[RECORDS SUPPLIED Boundary: Start]
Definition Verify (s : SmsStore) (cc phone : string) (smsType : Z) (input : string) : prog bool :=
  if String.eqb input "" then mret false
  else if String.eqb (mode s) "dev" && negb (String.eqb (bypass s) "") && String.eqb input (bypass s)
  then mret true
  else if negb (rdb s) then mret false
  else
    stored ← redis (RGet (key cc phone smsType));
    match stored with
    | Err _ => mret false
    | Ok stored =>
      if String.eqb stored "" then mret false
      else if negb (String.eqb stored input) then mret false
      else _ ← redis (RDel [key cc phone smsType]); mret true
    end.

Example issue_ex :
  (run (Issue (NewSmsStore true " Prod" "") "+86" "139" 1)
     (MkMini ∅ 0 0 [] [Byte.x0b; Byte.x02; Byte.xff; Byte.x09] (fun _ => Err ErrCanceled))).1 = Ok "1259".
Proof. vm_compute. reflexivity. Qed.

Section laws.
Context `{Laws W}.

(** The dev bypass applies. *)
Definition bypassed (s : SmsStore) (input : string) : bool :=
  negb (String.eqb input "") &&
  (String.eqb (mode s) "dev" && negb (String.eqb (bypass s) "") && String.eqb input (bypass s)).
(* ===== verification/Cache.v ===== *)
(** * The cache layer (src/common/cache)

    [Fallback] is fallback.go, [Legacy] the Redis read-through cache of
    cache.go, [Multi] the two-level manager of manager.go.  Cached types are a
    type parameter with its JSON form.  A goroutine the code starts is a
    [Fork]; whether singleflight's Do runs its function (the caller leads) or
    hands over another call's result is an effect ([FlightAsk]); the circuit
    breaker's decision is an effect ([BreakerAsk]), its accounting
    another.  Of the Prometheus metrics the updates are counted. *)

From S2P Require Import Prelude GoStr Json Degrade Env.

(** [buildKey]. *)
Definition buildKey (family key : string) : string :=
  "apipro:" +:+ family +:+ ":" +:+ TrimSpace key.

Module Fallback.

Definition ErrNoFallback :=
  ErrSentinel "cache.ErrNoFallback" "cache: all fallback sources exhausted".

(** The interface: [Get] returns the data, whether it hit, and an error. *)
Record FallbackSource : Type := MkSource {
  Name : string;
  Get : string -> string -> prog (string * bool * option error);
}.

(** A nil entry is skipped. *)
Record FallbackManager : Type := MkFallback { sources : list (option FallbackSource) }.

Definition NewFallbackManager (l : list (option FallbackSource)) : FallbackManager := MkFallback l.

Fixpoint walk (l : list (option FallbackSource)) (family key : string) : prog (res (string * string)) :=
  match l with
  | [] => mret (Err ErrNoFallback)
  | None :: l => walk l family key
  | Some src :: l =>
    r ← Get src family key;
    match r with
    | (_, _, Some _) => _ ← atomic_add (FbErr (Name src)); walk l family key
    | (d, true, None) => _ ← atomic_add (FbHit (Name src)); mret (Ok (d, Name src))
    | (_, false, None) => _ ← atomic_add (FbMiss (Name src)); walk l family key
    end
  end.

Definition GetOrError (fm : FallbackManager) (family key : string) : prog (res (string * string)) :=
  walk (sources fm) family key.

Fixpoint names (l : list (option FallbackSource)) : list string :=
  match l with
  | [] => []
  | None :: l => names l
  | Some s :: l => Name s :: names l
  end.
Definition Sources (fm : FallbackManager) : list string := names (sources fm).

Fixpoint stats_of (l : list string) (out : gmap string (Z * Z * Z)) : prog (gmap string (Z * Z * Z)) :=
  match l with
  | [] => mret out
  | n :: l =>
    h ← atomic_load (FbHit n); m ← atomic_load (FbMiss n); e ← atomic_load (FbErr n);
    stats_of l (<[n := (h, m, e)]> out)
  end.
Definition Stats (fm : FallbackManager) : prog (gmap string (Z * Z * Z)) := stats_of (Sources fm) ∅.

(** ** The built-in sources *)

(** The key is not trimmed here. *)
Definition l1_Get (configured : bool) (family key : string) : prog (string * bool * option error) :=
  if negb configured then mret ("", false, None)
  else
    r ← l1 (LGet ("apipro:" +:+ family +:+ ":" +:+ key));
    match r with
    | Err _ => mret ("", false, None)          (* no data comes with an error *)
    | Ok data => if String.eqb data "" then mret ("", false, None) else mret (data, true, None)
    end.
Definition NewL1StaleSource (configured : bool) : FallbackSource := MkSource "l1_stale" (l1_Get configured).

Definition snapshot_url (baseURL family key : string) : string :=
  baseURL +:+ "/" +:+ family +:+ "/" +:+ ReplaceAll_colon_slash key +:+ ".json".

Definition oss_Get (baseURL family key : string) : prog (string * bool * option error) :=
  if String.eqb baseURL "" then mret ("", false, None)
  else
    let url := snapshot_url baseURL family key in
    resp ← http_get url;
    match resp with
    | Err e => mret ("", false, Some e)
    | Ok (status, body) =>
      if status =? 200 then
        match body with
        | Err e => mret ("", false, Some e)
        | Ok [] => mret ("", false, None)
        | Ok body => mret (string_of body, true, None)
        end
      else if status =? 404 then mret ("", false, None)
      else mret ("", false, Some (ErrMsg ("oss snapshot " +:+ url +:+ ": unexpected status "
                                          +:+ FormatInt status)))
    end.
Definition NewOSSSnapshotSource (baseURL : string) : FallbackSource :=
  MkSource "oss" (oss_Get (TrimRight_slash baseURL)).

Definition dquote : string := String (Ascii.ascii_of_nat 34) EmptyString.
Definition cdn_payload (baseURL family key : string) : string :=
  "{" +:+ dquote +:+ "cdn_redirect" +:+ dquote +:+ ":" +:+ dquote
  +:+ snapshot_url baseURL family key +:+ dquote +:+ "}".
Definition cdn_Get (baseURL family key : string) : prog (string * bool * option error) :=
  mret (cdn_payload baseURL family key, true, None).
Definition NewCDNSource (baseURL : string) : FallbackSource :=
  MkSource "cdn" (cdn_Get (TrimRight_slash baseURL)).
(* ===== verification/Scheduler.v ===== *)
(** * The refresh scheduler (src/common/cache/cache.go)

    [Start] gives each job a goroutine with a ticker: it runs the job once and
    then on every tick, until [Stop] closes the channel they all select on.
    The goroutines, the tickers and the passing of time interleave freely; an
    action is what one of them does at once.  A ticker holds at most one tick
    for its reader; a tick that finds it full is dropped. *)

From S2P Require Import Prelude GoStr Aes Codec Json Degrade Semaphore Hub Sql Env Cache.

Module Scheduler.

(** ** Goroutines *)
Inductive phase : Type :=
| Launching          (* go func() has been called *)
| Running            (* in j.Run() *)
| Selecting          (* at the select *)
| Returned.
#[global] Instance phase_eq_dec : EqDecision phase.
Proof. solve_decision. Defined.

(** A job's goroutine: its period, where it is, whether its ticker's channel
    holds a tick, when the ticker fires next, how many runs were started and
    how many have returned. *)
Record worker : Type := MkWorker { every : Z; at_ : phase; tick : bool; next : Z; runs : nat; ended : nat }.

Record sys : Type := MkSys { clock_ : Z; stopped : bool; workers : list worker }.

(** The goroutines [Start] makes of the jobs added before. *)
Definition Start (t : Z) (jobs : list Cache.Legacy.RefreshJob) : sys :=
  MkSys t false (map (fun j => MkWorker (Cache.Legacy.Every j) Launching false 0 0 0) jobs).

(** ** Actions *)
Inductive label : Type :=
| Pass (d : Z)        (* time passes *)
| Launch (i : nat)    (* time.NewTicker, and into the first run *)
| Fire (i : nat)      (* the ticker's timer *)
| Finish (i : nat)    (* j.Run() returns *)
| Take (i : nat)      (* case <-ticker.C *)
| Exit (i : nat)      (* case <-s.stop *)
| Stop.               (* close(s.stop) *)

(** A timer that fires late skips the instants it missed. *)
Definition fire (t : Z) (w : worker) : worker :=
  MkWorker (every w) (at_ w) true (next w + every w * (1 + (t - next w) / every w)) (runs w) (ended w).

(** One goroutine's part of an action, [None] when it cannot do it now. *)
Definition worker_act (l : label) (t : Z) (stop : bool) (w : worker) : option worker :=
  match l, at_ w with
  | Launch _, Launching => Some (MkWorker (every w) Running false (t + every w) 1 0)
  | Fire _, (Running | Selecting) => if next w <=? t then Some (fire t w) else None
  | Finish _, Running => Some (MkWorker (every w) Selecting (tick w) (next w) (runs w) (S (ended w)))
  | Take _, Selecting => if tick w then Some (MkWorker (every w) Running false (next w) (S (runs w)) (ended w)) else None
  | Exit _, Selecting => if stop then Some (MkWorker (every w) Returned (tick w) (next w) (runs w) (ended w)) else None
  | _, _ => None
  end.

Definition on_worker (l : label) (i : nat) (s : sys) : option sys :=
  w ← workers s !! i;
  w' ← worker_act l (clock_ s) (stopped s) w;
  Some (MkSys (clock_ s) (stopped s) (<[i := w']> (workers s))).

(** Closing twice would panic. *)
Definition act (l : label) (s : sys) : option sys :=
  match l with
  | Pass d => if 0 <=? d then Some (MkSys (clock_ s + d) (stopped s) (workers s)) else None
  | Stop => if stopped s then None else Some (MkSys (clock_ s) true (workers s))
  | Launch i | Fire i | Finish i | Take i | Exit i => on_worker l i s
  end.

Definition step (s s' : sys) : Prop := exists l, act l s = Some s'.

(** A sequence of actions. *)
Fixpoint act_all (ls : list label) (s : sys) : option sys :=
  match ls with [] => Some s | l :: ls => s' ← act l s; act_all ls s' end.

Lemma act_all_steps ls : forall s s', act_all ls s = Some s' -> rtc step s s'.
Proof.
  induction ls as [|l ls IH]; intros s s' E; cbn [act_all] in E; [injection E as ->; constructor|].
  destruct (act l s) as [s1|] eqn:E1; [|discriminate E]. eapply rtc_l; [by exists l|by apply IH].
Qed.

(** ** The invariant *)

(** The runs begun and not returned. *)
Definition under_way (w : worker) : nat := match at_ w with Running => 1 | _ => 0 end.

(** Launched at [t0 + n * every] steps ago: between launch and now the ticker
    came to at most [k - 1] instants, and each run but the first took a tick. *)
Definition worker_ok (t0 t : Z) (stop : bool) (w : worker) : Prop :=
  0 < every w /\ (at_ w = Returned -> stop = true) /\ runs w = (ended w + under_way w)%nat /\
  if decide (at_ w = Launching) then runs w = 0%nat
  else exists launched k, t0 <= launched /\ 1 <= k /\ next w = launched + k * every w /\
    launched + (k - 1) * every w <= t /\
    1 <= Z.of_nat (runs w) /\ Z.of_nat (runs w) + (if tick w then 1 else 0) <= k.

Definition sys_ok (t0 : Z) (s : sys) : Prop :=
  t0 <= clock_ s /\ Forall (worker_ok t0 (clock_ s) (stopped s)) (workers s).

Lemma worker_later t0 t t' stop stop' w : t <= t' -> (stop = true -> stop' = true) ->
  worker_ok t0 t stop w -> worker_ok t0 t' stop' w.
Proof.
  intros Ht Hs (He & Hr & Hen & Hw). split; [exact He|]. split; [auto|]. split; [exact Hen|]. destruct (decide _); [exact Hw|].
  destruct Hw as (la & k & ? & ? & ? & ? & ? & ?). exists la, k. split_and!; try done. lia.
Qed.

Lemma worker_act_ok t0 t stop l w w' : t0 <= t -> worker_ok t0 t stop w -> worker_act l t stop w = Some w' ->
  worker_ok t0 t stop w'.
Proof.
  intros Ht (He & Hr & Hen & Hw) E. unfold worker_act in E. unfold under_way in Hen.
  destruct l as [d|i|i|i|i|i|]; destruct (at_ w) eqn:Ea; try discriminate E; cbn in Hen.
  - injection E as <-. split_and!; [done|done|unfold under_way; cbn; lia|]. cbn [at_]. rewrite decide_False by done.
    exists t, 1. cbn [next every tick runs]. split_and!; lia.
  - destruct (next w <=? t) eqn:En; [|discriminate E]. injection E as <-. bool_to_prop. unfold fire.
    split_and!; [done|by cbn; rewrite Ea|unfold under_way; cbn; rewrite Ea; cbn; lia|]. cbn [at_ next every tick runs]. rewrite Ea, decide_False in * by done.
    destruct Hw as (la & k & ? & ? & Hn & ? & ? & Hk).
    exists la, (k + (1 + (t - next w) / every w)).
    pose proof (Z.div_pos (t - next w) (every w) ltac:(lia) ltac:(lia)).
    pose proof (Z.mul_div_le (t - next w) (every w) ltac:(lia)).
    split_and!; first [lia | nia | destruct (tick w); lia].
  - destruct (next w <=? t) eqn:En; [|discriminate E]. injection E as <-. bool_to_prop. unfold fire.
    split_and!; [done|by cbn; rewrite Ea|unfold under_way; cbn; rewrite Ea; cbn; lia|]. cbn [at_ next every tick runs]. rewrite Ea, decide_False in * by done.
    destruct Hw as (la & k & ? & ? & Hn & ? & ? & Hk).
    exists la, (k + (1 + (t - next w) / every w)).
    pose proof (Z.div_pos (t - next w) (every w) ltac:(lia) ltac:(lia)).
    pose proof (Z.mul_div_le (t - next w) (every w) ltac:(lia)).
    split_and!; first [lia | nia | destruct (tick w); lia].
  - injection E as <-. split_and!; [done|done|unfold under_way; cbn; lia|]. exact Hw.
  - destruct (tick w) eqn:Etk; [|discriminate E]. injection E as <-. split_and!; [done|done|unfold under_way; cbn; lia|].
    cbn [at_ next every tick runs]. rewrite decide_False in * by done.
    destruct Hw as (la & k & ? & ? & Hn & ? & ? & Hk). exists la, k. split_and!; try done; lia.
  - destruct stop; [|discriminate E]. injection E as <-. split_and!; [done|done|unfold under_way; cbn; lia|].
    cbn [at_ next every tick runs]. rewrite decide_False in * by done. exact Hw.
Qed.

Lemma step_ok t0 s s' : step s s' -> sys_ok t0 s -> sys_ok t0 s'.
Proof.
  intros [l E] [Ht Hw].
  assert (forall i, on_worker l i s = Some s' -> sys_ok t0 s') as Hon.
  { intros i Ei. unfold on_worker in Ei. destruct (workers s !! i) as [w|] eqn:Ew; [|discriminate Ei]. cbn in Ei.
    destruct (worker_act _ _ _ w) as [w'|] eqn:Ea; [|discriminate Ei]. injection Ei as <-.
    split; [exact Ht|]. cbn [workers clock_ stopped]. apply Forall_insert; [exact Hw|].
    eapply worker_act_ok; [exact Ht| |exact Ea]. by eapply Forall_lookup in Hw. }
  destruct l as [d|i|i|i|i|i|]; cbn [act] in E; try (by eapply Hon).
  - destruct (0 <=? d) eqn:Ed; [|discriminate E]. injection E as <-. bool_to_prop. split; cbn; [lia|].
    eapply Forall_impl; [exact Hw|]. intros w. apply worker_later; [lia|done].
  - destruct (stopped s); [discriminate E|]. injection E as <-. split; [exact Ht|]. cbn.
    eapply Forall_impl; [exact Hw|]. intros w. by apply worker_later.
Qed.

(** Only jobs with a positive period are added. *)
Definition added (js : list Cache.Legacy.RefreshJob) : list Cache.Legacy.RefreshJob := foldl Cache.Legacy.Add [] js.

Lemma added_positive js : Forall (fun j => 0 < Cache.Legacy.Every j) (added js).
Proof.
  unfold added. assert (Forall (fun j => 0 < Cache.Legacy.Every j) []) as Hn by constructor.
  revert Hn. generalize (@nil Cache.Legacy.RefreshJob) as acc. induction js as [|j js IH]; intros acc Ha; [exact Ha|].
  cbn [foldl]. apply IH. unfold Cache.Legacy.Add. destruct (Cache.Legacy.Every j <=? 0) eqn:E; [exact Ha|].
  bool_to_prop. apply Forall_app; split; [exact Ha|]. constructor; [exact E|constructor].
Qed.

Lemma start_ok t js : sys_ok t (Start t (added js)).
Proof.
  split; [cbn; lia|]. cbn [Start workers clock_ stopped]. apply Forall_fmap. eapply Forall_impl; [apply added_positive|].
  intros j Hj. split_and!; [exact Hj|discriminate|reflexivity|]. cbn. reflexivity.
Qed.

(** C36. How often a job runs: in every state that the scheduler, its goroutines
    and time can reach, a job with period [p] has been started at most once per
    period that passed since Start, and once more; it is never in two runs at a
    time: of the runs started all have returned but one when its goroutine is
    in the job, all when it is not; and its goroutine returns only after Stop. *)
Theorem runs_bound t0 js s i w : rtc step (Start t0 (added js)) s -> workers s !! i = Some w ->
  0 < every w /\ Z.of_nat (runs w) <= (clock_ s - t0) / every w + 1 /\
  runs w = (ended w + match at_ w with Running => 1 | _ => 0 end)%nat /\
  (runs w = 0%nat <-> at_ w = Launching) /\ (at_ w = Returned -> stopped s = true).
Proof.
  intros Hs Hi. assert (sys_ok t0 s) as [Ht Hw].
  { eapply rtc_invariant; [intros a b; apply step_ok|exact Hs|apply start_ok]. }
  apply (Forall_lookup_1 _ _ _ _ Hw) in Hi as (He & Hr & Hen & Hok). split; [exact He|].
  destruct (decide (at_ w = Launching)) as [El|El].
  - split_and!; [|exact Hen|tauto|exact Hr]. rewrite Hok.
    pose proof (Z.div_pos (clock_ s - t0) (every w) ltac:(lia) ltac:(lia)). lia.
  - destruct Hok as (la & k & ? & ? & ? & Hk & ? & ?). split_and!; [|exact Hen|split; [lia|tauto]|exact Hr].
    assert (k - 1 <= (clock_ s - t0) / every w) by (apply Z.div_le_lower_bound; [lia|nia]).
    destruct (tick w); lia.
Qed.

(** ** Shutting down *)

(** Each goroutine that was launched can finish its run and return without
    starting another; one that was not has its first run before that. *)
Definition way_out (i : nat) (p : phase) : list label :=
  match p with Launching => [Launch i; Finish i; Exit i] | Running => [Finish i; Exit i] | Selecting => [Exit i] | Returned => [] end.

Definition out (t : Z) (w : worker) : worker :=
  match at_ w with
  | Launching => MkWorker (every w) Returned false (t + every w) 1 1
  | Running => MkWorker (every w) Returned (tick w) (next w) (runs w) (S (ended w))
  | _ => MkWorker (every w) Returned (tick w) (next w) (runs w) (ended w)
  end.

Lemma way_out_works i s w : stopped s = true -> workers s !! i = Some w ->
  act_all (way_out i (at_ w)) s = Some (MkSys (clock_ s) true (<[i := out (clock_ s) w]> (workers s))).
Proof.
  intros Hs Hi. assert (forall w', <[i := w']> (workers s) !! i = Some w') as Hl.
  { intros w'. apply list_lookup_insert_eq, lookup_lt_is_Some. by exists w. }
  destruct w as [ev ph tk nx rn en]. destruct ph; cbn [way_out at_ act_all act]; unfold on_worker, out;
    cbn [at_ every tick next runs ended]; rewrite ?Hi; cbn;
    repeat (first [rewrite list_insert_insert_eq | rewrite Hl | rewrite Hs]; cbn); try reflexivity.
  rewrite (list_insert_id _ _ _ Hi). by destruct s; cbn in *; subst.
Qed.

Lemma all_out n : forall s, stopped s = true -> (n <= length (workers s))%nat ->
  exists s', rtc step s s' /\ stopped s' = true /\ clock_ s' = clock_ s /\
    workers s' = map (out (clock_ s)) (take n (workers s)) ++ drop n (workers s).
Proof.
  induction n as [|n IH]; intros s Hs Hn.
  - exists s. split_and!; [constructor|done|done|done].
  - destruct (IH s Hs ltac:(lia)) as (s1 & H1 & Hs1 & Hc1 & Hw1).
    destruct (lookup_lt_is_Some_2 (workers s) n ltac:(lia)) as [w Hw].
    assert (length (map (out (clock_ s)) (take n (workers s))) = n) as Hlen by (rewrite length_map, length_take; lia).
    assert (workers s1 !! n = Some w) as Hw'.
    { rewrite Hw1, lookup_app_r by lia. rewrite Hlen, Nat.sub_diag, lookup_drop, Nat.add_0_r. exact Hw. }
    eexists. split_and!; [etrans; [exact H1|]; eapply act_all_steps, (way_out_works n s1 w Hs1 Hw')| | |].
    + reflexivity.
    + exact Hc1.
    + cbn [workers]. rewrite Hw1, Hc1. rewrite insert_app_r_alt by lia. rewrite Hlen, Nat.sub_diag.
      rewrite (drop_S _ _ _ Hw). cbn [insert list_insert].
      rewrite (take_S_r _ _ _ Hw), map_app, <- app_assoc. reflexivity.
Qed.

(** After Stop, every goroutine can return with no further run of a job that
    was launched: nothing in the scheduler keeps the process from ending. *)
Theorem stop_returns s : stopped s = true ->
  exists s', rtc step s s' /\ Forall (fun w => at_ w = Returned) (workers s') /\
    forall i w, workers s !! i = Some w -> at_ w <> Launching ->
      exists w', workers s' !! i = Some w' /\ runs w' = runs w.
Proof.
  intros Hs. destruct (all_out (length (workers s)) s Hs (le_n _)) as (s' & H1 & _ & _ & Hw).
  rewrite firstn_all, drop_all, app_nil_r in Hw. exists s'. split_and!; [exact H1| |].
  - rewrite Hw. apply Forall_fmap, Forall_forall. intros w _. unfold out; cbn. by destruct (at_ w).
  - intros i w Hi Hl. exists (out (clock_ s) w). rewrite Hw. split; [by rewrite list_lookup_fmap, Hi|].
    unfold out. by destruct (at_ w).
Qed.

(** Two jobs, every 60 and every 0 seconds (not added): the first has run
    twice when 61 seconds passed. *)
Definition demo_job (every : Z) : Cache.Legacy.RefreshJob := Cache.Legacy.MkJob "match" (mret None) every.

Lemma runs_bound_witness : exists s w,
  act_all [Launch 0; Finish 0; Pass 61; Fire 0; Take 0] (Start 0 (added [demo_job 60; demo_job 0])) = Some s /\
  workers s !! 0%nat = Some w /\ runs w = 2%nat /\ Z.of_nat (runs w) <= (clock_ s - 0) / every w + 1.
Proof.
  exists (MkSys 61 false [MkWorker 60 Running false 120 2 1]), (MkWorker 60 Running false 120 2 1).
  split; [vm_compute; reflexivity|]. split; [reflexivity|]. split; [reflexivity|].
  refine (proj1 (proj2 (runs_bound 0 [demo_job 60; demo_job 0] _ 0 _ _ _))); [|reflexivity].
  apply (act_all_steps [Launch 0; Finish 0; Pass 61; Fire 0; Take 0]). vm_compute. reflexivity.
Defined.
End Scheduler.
[RECORDS SUPPLIED Boundary: End]
EXERCISE BRIEF: Retype exactly, and only, the lines above from the one where "w ← workers s !! i;" occurs up to and including the one where "true (workers s))" occurs.

YOUR SOLUTION:
  w ← workers s !! i;
  w' ← worker_act l (clock_ s) (stopped s) w;
  Some (MkSys (clock_ s) (stopped s) (<[i := w']> (workers s))).

(** Closing twice would panic. *)
Definition act (l : label) (s : sys) : option sys :=
  match l with
  | Pass d => if 0 <=? d then Some (MkSys (clock_ s + d) (stopped s) (workers s)) else None
  | Stop => if stopped s then None else Some (MkSys (clock_ s) true (workers s))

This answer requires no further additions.